**WHAT IS BEING ASKED**
Return, word for word, the lines of the listing below from the one with "- destruct i; discriminate." through the one with "- destruct (within100 p kept).", and no other lines.

*** RECORD EXTRACTS Section Begins ***

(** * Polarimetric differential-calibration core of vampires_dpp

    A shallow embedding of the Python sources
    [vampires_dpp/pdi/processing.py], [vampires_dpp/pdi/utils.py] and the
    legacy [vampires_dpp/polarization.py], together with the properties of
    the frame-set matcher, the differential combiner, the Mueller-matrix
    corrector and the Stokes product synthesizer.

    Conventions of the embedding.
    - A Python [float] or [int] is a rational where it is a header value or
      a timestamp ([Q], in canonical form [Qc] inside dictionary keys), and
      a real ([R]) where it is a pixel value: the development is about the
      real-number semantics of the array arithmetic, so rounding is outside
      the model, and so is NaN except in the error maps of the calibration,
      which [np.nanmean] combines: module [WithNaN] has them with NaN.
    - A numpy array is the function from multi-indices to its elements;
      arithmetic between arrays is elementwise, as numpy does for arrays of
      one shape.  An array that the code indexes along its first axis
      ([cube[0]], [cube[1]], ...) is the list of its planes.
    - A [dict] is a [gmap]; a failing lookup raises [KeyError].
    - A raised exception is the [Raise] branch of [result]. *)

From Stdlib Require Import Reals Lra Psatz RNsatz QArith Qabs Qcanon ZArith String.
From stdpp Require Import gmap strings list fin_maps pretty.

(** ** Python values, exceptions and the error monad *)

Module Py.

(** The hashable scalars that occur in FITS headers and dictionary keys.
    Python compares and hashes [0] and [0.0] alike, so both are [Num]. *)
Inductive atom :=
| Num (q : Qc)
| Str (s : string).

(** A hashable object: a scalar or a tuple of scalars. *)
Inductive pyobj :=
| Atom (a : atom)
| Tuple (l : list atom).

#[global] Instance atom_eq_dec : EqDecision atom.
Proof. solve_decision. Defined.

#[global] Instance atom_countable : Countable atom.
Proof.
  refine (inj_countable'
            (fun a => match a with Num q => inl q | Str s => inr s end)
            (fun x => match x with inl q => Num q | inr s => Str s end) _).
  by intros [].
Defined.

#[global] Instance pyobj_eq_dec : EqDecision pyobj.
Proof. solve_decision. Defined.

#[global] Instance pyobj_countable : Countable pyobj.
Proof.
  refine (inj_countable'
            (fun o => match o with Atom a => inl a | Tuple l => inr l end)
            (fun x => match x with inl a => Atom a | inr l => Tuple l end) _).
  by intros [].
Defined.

*** RECORD EXTRACTS Section Ends ***
*** RECORD EXTRACTS Section Begins ***

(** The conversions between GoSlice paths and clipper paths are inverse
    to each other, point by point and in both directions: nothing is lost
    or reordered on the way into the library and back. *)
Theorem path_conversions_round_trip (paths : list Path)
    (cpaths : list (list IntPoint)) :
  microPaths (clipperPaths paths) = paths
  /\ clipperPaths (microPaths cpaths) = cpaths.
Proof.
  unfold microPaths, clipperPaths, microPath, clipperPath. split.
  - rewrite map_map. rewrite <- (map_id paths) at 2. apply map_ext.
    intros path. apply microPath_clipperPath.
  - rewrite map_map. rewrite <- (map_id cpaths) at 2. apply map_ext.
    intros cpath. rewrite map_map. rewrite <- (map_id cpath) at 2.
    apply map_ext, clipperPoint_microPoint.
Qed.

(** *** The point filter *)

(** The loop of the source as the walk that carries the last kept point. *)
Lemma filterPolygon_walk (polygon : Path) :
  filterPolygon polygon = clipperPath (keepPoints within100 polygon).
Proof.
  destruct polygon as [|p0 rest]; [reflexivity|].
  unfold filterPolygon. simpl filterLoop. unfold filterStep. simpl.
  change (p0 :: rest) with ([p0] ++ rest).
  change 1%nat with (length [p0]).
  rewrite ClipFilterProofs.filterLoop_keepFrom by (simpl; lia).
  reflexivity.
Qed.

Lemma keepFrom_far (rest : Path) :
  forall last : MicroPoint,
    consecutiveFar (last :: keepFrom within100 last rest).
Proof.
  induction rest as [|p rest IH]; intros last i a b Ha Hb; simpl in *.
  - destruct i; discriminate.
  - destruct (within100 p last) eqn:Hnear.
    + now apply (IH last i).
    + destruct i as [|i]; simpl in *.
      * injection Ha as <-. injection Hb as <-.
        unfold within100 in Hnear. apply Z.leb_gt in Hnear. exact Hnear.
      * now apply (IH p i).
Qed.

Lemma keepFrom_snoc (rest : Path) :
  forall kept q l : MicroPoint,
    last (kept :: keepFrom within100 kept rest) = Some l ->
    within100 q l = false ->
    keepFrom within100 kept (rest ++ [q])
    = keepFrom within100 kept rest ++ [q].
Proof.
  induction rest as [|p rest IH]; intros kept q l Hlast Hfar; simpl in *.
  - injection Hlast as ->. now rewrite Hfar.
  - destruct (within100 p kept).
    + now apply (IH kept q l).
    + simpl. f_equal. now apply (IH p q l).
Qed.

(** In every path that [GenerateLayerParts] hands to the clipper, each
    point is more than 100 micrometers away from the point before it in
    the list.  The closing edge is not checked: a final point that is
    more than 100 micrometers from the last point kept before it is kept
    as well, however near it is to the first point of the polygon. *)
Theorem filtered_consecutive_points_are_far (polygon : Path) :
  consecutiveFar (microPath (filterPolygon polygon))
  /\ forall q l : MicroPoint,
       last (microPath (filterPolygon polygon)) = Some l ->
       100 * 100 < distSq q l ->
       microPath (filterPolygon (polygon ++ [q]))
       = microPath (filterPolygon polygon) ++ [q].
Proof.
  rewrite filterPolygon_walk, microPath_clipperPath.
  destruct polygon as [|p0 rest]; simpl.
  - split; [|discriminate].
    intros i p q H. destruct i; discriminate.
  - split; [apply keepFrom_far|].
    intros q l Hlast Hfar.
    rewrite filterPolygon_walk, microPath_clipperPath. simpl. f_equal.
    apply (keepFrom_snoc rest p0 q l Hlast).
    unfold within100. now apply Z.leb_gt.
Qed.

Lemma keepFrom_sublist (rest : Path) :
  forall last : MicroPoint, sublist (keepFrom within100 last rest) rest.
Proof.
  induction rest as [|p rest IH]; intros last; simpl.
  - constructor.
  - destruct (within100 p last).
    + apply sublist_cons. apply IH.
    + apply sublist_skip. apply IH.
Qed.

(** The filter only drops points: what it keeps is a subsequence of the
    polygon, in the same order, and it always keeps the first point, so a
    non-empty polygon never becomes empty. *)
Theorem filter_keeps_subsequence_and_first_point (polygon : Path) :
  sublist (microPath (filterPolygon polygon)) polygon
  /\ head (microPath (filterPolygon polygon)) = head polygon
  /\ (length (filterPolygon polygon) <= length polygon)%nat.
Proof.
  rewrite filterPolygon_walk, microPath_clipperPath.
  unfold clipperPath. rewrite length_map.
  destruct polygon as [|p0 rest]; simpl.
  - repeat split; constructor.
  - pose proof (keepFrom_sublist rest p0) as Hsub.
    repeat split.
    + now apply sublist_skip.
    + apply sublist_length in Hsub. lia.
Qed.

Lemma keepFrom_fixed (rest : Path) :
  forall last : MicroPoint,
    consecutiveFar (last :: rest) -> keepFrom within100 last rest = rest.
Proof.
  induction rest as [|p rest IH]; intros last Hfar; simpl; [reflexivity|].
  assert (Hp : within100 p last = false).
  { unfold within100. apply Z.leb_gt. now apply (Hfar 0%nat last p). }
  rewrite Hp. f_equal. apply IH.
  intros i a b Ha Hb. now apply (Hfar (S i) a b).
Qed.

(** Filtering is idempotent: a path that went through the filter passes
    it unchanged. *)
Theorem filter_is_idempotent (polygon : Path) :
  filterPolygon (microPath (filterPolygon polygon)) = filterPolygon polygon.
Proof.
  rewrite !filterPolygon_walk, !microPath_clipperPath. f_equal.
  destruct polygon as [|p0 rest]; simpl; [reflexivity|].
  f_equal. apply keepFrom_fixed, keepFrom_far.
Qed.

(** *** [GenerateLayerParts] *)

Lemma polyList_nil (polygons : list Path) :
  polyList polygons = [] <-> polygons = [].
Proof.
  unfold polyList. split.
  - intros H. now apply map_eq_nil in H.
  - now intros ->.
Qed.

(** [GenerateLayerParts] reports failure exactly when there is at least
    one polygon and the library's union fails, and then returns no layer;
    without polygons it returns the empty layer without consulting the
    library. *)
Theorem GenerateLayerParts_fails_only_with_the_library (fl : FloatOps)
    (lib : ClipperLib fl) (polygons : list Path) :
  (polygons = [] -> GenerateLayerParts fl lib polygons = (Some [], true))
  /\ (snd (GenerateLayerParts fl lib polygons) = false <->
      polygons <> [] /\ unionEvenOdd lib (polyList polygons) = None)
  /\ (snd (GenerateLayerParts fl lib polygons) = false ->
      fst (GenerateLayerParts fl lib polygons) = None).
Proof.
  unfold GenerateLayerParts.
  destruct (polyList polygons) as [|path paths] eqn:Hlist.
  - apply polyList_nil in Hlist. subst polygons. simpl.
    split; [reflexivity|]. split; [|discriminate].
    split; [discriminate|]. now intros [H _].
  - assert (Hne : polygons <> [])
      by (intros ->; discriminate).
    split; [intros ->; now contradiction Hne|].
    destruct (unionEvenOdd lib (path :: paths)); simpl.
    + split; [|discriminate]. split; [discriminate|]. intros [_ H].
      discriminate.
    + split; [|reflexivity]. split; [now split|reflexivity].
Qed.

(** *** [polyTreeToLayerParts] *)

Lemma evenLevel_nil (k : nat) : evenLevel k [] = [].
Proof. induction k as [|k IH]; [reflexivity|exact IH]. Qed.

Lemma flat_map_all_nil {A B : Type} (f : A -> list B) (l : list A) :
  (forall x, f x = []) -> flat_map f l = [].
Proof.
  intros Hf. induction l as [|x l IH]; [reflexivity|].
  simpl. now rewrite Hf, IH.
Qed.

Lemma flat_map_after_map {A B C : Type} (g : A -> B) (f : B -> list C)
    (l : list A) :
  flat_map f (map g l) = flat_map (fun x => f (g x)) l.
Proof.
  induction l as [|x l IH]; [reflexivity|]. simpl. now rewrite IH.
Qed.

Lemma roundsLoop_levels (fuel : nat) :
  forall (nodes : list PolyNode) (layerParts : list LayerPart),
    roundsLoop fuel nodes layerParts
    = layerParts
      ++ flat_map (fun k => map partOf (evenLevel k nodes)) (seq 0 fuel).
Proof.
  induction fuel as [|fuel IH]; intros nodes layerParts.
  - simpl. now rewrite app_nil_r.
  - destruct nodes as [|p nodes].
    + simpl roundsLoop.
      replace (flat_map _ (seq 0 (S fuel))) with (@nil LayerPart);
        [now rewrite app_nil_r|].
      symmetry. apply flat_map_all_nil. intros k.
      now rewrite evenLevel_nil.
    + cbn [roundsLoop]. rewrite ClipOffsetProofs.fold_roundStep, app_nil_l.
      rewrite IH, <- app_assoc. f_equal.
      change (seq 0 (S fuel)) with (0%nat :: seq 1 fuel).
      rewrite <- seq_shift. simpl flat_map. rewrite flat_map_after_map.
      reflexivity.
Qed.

*** RECORD EXTRACTS Section Ends ***

**OUTPUT BELOW**
  - destruct i; discriminate.
  - destruct (within100 p last) eqn:Hnear.
    + now apply (IH last i).
    + destruct i as [|i]; simpl in *.
      * injection Ha as <-. injection Hb as <-.
        unfold within100 in Hnear. apply Z.leb_gt in Hnear. exact Hnear.
      * now apply (IH p i).
Qed.

Lemma keepFrom_snoc (rest : Path) :
  forall kept q l : MicroPoint,
    last (kept :: keepFrom within100 kept rest) = Some l ->
    within100 q l = false ->
    keepFrom within100 kept (rest ++ [q])
    = keepFrom within100 kept rest ++ [q].
Proof.
  induction rest as [|p rest IH]; intros kept q l Hlast Hfar; simpl in *.
  - injection Hlast as ->. now rewrite Hfar.
  - destruct (within100 p kept).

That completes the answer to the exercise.